Microsoft's Anti-Android FUD Campaign in Full Swing - emilsedgh
http://www.osnews.com/story/23872/Microsoft_s_Anti-Android_FUD_Campaign_in_Full_Swing

======
rbanffy
This is not surprising. Ballmer doesn't like the idea of losing his job in
disgrace and Windows 7 Phone, while competitive, is still based on Windows CE.
If you ignore the GUI, the underlying OS is every bit as sophisticated and
modern as... Symbian.

These are the patents Microsoft mentioned to the International Trade
Commission.

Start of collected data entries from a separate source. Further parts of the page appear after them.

Lemma delete_launcher_rg lid : RG (λ _, True) (deleteLauncherCheckedLocked dk lid) (λ _ _, True).
Proof.
  eapply rg_weaken with (P' := held [] [] anything) (Q' := λ _ _, True); [|intros a _ _; split; [by intros ? ?%not_elem_of_nil..|done]|done].
  unfold deleteLauncherCheckedLocked, refuse_delete.
  assert (Hrefuse : ∀ (P : app W → Prop) (e : error), RG P (_ ← restoreLauncherAdmissionAfterPrincipalRefusal [lid]; mret ([] : list string, Some e)) (λ _ _, True)).
  { intros P e. eapply rg_bind; [apply restore_all_rg|]. intros []. by apply rg_ret. }
  eapply rg_bind; [apply quiesce_rg|]. intros []. eapply rg_try; [apply inspect_rg; by left|intros; apply Hrefuse|].
  intros i. destruct (li_active i) eqn:Ea; [apply Hrefuse|].
  eapply rg_try; [apply remove_stale_rg|intros; apply Hrefuse|]. intros [].
  eapply rg_try; [by apply disable_rg|by intros; apply rg_ret|]. intros revoked.
  eapply rg_try with (Q := λ _ _, True); [|by intros; apply rg_ret|by intros; apply rg_ret].
  apply rg_call_db; [apply stable_held|]. intros a r d f Hi Hh Em. pose proof (delete_row_owners _ _ _ _ _ _ Em) as Hd.
  rewrite Ea in Hh. simpl. split; [|done]. apply life_tables; [done|]. intros l Hl. destruct (decide (l = lid)) as [->|Hne].
  - right. destruct (h_idle _ _ _ _ Hh lid) as [? ?]; [by left|]. done.
  - left. simpl. rewrite (Hd l Hne). exact Hl.
Qed.

Lemma update_launcher_rg lid name en : RG (λ _, True) (updateLauncherWithLifecycleLocked lid name en) (λ _ _, True).
Proof.
  eapply rg_weaken with (P' := held [] [] anything) (Q' := λ _ _, True); [|intros a _ _; split; [by intros ? ?%not_elem_of_nil..|done]|done].
  unfold updateLauncherWithLifecycleLocked. eapply rg_try with (Q := λ _, held [] [] anything).
  - eapply rg_weaken; [apply (rg_read _ (held [] [] anything)) with (F := λ _ _ _, True)|done|by intros r a [? _]].
    + apply stable_held.
    + intros d f. unfold findLauncherByID. case_bool_decide; [done|]. unfold launcherFromRow.
      apply (reads_bind (wrapf _ _ (query _))); [apply reads_wrapf, reads_query|]. intros [[[i l] p]|]; [|apply reads_fail].
      apply reads_bind; [apply reads_launcher_roots|intros; apply reads_ret].
    + intros a a'. apply held_frame.
    + done.
  - intros e. by apply rg_ret.
  - intros cur. eapply rg_bind with (Q := λ _, held [] [] anything).
    { case_bool_decide; [|by apply rg_ret]. eapply rg_weaken; [apply quiesce_rg|done|]. intros [] a. apply held_mono; [set_solver|done|done]. }
    intros []. eapply rg_try; [by apply persist_rg|..].
    + intros e. eapply rg_bind with (Q := λ _ _, True).
      { case_bool_decide; [apply restore_rg|by apply rg_ret]. }
      intros []. by apply rg_ret.
    + intros res. eapply rg_bind; [apply release_rg|]. intros []. eapply rg_bind with (Q := λ _ _, True).
      { case_bool_decide; [|by apply rg_ret]. apply rg_on_sup; [apply stable_held|]. intros a Hi Hh. split; [|done].
        apply life_setQuiesced; [done|]. intros _. destruct (h_owners _ _ _ _ Hh) as [_ Hl]. by apply Hl. }
      intros []. by apply rg_ret.
Qed.


Lemma held_nothing a : held [] [] anything a.
Proof. split; [by intros ? ?%not_elem_of_nil..|done]. Qed.

(** The enabled transition of a Principal leaves every Launcher row. *)
Lemma apply_principal_rg name b :
  RG (held [] [] anything) (applyPrincipalEnabledChange name b)
    (λ r a, match r with
            | Ok res => on_owners (λ ls _, ∀ la, la ∈ pec_LauncherAdmissions res → is_Some (ls !! la_Launcher la)) a
            | Err _ => True end).
Proof.
  unfold applyPrincipalEnabledChange.
  eapply rg_try with (Q := λ r a, match r with
    | Ok res => held [] [] (λ ls _, ∀ la, la ∈ pec_LauncherAdmissions res → is_Some (ls !! la_Launcher la)) a
    | Err _ => True end).
  - apply rg_call_db; [apply stable_held|]. intros a r d f Hi Hh Em. apply enabled_change_owners in Em as [E Hla].
    simpl. split.
    + apply life_tables; [done|]. intros lid Hl. left. simpl. rewrite E. exact Hl.
    + destruct r as [res|]; [|done]. split; [by intros ? ?%not_elem_of_nil..|]. unfold on_owners, a_db. simpl. rewrite E. by apply Hla.
  - intros e. by apply rg_ret.
  - intros res. eapply rg_bind with (Q := λ _, held [] [] (λ ls _, ∀ la, la ∈ pec_LauncherAdmissions res → is_Some (ls !! la_Launcher la))).
    { destruct (pec_Changed res); [apply release_rg|by apply rg_ret]. }
    intros []. apply rg_ret. intros a _ Hh. apply Hh.
Qed.

Lemma enable_principal_rg name : RG (λ _, True) (enablePrincipalLaunchersLocked name) (λ _ _, True).
Proof.
  eapply rg_weaken with (P' := held [] [] anything) (Q' := λ _ _, True); [|intros; apply held_nothing|done].
  unfold enablePrincipalLaunchersLocked. eapply rg_try; [apply apply_principal_rg|by intros; apply rg_ret|].
  intros res. eapply rg_bind; [|intros []; by apply rg_ret with (Q := λ _ _, True)].
  apply rg_iter. intros la Hin. apply rg_on_sup; [apply stable_owners|]. intros a Hi Ho. split; [|exact Ho].
  apply life_setQuiesced; [done|]. intros _. by apply Ho.
Qed.

Lemma read_launchers_rg {A} (m : DB A) (F : result A → gmap string launcher_row → gmap Z principal_row → Prop) G :
  reads m → (∀ d f r d' f', m d f = (r, d', f') → F r (launchers d) (principals d)) →
  RG (held [] [] G) (call_db m) (λ r, held [] [] (λ ls ps, G ls ps ∧ F r ls ps)).
Proof.
  intros Hm HF. eapply rg_weaken; [apply (rg_read m (held [] [] G) F); [apply stable_held|done| |done]|done|].
  - intros a a'. apply held_frame.
  - intros r a [[H1 H2 H3] H4]. by split.
Qed.

Lemma disable_principal_rg name : RG (λ _, True) (disablePrincipalLaunchersLocked name) (λ _ _, True).
Proof.
  eapply rg_weaken with (P' := held [] [] anything) (Q' := λ _ _, True); [|intros; apply held_nothing|done].
  unfold disablePrincipalLaunchersLocked.
  eapply rg_try; [apply read_launchers_rg with (F := λ _ _ _, True); [|done]|by intros; apply rg_ret|].
  { apply reads_bind; [apply reads_principal_id|]. intros pid. apply reads_wrapf, reads_query. }
  intros lids. eapply rg_bind; [apply quiesce_all_rg|]. intros []. eapply rg_try.
  - eapply rg_weaken; [apply apply_principal_rg|intros; apply held_nothing|]. intros r a H. exact H.
  - intros e. eapply rg_bind; [apply restore_all_rg|]. intros []. by apply rg_ret.
  - intros res. by apply rg_ret.
Qed.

They may or may not the the patents mentioned in the Motorola
lawsuit.

5,579,517: Common name space for long and short filenames

5,758,352: Common name space for long and short filenames

6,621,746: Monitoring entropic conditions of a flash memory device as an
indicator for invoking erasure operations

6,826,762: Radio interface layer in a cell phone with a set of APIs having a
hardware-independent proxy layer and a hardware-specific driver layer

6,909,910: Method and system for managing changes to a contact database

7,644,376: Flexible architecture for notifying applications of state changes

5,664,133: Context sensitive menu system/menu behavior

6,578,054: Method and system for supporting off-line mode of operation and
synchronization using resource state information

6,370,566: Generating meeting requests and group scheduling from a mobile
device

I wonder what Google could do to invalidate these patents...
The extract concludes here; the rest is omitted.